Open Scope string_scope.

(** ** Python values and builtins *)

Module Py.

(** The exception classes that occur in the two source files, and the ones
    the drivers and the scheduler may inject. *)
Inductive exn : Type :=
  | IndexError
  | KeyError
  | ValueError
  | TypeError
  | UnicodeError
  | ZeroDivisionError
  | OSError
  | AttributeError
  | RecursionError
  | CancelledError.

Definition exn_eqb (a b : exn) : bool :=
  match a, b with
  | IndexError, IndexError | KeyError, KeyError | ValueError, ValueError
  | TypeError, TypeError | UnicodeError, UnicodeError
  | ZeroDivisionError, ZeroDivisionError | OSError, OSError
  | AttributeError, AttributeError | RecursionError, RecursionError
  | CancelledError, CancelledError => true
  | _, _ => false
  end.

(** The outcome of an expression that may raise. *)
Inductive Res (A : Type) : Type :=
  | Ok (a : A)
  | Raise (e : exn).
Arguments Ok {A} a.
Arguments Raise {A} e.

Definition rbind {A B} (r : Res A) (k : A -> Res B) : Res B :=
  match r with
  | Ok a => k a
  | Raise e => Raise e
  end.

(** *** Characters *)

Definition code (c : ascii) : N := N_of_ascii c.

(** [str.isspace] on the ASCII range: TAB, LF, VT, FF, CR, FS, GS, RS, US
    and the space. *)
Definition isspace (c : ascii) : bool :=
  let n := code c in
  ((9 <=? n) && (n <=? 13) || (28 <=? n) && (n <=? 32))%N.

(** The line boundaries of [str.splitlines] on the ASCII range: LF, VT, FF,
    CR, FS, GS, RS. *)
Definition islinebreak (c : ascii) : bool :=
  let n := code c in
  ((10 <=? n) && (n <=? 13) || (28 <=? n) && (n <=? 30))%N.

Definition lower_char (c : ascii) : ascii :=
  let n := code c in
  if ((65 <=? n) && (n <=? 90))%N then ascii_of_N (n + 32) else c.

Definition upper_char (c : ascii) : ascii :=
  let n := code c in
  if ((97 <=? n) && (n <=? 122))%N then ascii_of_N (n - 32) else c.

Definition CR : ascii := ascii_of_N 13.
Definition LF : ascii := ascii_of_N 10.
Definition CRLF : string := String CR (String LF "").

(** *** Strings *)

Fixpoint smap (f : ascii -> ascii) (s : string) : string :=
  match s with
  | "" => ""
  | String c r => String (f c) (smap f r)
  end.

(** [s.lower()] and [s.upper()]. *)
Definition lower : string -> string := smap lower_char.
Definition upper : string -> string := smap upper_char.

(** Truthiness of a string: [not s] holds for the empty string only. *)
Definition is_empty (s : string) : bool :=
  match s with
  | "" => true
  | _ => false
  end.

Fixpoint drop (n : nat) (s : string) : string :=
  match n, s with
  | O, _ => s
  | S _, "" => ""
  | S n', String _ r => drop n' r
  end.

Fixpoint take (n : nat) (s : string) : string :=
  match n, s with
  | O, _ => ""
  | S _, "" => ""
  | S n', String c r => String c (take n' r)
  end.

(** The first occurrence of [sep] in [s]: what precedes it and what
    follows it. *)
Fixpoint find_sep (sep s : string) : option (string * string) :=
  if String.prefix sep s then Some ("", drop (String.length sep) s)
  else
    match s with
    | "" => None
    | String c r =>
        match find_sep sep r with
        | Some (b, a) => Some (String c b, a)
        | None => None
        end
    end.

(** [s.partition(sep)] for a non-empty [sep]: the triple
    [(before, sep, after)], or [(s, "", "")] when [sep] does not occur. *)
Definition partition (sep s : string) : string * string * string :=
  match find_sep sep s with
  | Some (b, a) => (b, sep, a)
  | None => (s, "", "")
  end.

(** [s.splitlines()]: the lines of [s] without their terminators; CR LF is
    one terminator; a terminator at the very end opens no further line. *)
Fixpoint splitlines (s : string) : list string :=
  match s with
  | "" => []
  | String c r =>
      if islinebreak c then
        match r with
        | String c' r' =>
            if (Ascii.eqb c CR && Ascii.eqb c' LF)%bool
            then "" :: splitlines r'
            else "" :: splitlines r
        | "" => [""]
        end
      else
        match splitlines r with
        | [] => [String c ""]
        | l :: ls => String c l :: ls
        end
  end.

(** The token under construction at the head of [s], and the tokens that
    follow it. *)
Fixpoint split_ws_aux (s : string) : string * list string :=
  match s with
  | "" => ("", [])
  | String c r =>
      let '(t, ts) := split_ws_aux r in
      if isspace c then ("", if is_empty t then ts else t :: ts)
      else (String c t, ts)
  end.

(** [s.split()]: the maximal runs of non-whitespace characters. *)
Definition split_ws (s : string) : list string :=
  let '(t, ts) := split_ws_aux s in
  if is_empty t then ts else t :: ts.

Fixpoint split_on_aux (sep : ascii) (s : string) : string * list string :=
  match s with
  | "" => ("", [])
  | String c r =>
      let '(t, ts) := split_on_aux sep r in
      if Ascii.eqb c sep then ("", t :: ts) else (String c t, ts)
  end.

(** [s.split(sep)] for a one-character separator: empty fields are kept. *)
Definition split_on (sep : ascii) (s : string) : list string :=
  let '(t, ts) := split_on_aux sep s in t :: ts.

Fixpoint lstrip_by (p : ascii -> bool) (s : string) : string :=
  match s with
  | "" => ""
  | String c r => if p c then lstrip_by p r else s
  end.

Fixpoint rstrip_by (p : ascii -> bool) (s : string) : string :=
  match s with
  | "" => ""
  | String c r =>
      let r' := rstrip_by p r in
      if (is_empty r' && p c)%bool then "" else String c r'
  end.

(** [s.strip()] and [s.strip(chars)] for a one-character [chars]. *)
Definition strip (s : string) : string := rstrip_by isspace (lstrip_by isspace s).
Definition strip_char (ch : ascii) (s : string) : string :=
  rstrip_by (Ascii.eqb ch) (lstrip_by (Ascii.eqb ch) s).

(** [s[-1]]: the last character as a one-character string; [IndexError] on
    the empty string. *)
Fixpoint last_char (s : string) : Res string :=
  match s with
  | "" => Raise IndexError
  | String c "" => Ok (String c "")
  | String _ r => last_char r
  end.

(** [str(n)] for an [int]. *)
Definition str_of_int (n : Z) : string :=
  NilEmpty.string_of_int (Z.to_int n).

(** [", ".join(l)]. *)
Fixpoint join_comma (l : list string) : string :=
  match l with
  | [] => ""
  | [x] => x
  | x :: r => x ++ ", " ++ join_comma r
  end.

(** [bytes.decode()] restricted to ASCII requests: a byte outside the ASCII
    range is reported as a decoding failure (multi-byte UTF-8 sequences are
    outside the model). *)
Fixpoint all_ascii (s : string) : bool :=
  match s with
  | "" => true
  | String c r => (code c <? 128)%N && all_ascii r
  end.

Definition decode (request : string) : Res string :=
  if all_ascii request then Ok request else Raise UnicodeError.

(** *** Numbers *)

(** An [int] or a [float]. *)
Inductive pynum : Type :=
  | PyInt (z : Z)
  | PyFloat (f : float).

(** [float(z)]: the binary64 value nearest to [z]. *)
Definition float_of_Z (z : Z) : float :=
  SF2Prim (binary_normalize prec emax z 0 false).

(** The binary64 value nearest to [num / den], for [0 <= num] and
    [0 < den]: the quotient is taken with at least 64 significant bits and a
    sticky bit for the remainder, then rounded once. *)
Definition float_of_ratio (num den : Z) : float :=
  if (num =? 0)%Z then 0%float
  else
    let k := Z.max 0 (64 + Z.log2 den - Z.log2 num) in
    let n := (num * 2 ^ k)%Z in
    let q := (n / den)%Z in
    let sticky := if (n mod den =? 0)%Z then 0%Z else 1%Z in
    SF2Prim (binary_normalize prec emax (2 * q + sticky) (- k - 1) false).

(** The exact value of a finite [float]: its sign, and a numerator and a
    positive denominator of its magnitude. *)
Definition ratio_of_float (x : float) : option (bool * Z * Z) :=
  match Prim2SF x with
  | S754_zero s => Some (s, 0%Z, 1%Z)
  | S754_finite s m e =>
      if (0 <=? e)%Z then Some (s, (Z.pos m * 2 ^ e)%Z, 1%Z)
      else Some (s, Z.pos m, (2 ^ (- e))%Z)
  | _ => None
  end.

Definition with_sign (neg : bool) (x : float) : float :=
  if neg then (- x)%float else x.

(** The integer nearest to [num / den], ties to the even one. *)
Definition round_half_even (num den : Z) : Z :=
  let q := (num / den)%Z in
  let r := (num mod den)%Z in
  if (2 * r <? den)%Z then q
  else if (den <? 2 * r)%Z then (q + 1)%Z
  else if Z.even q then q else (q + 1)%Z.

(** [round(x, 2)] on a [float]: the exact value of [x] is rounded to the
    nearest multiple of 1/100, ties to even, and the result is the binary64
    value nearest to that decimal; infinities and NaN are returned as they
    are. *)
Definition round2 (x : float) : float :=
  match ratio_of_float x with
  | Some (s, num, den) =>
      with_sign s (float_of_ratio (round_half_even (num * 100) den) 100)
  | None => x
  end.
◆ ◆ ◆ ◆ ◆ ◆ ◆
*Exercise prompt*
Across the entries above, work out the count of lines that hold the word "Inductive", and state that number alone.

*Solved exercise*
3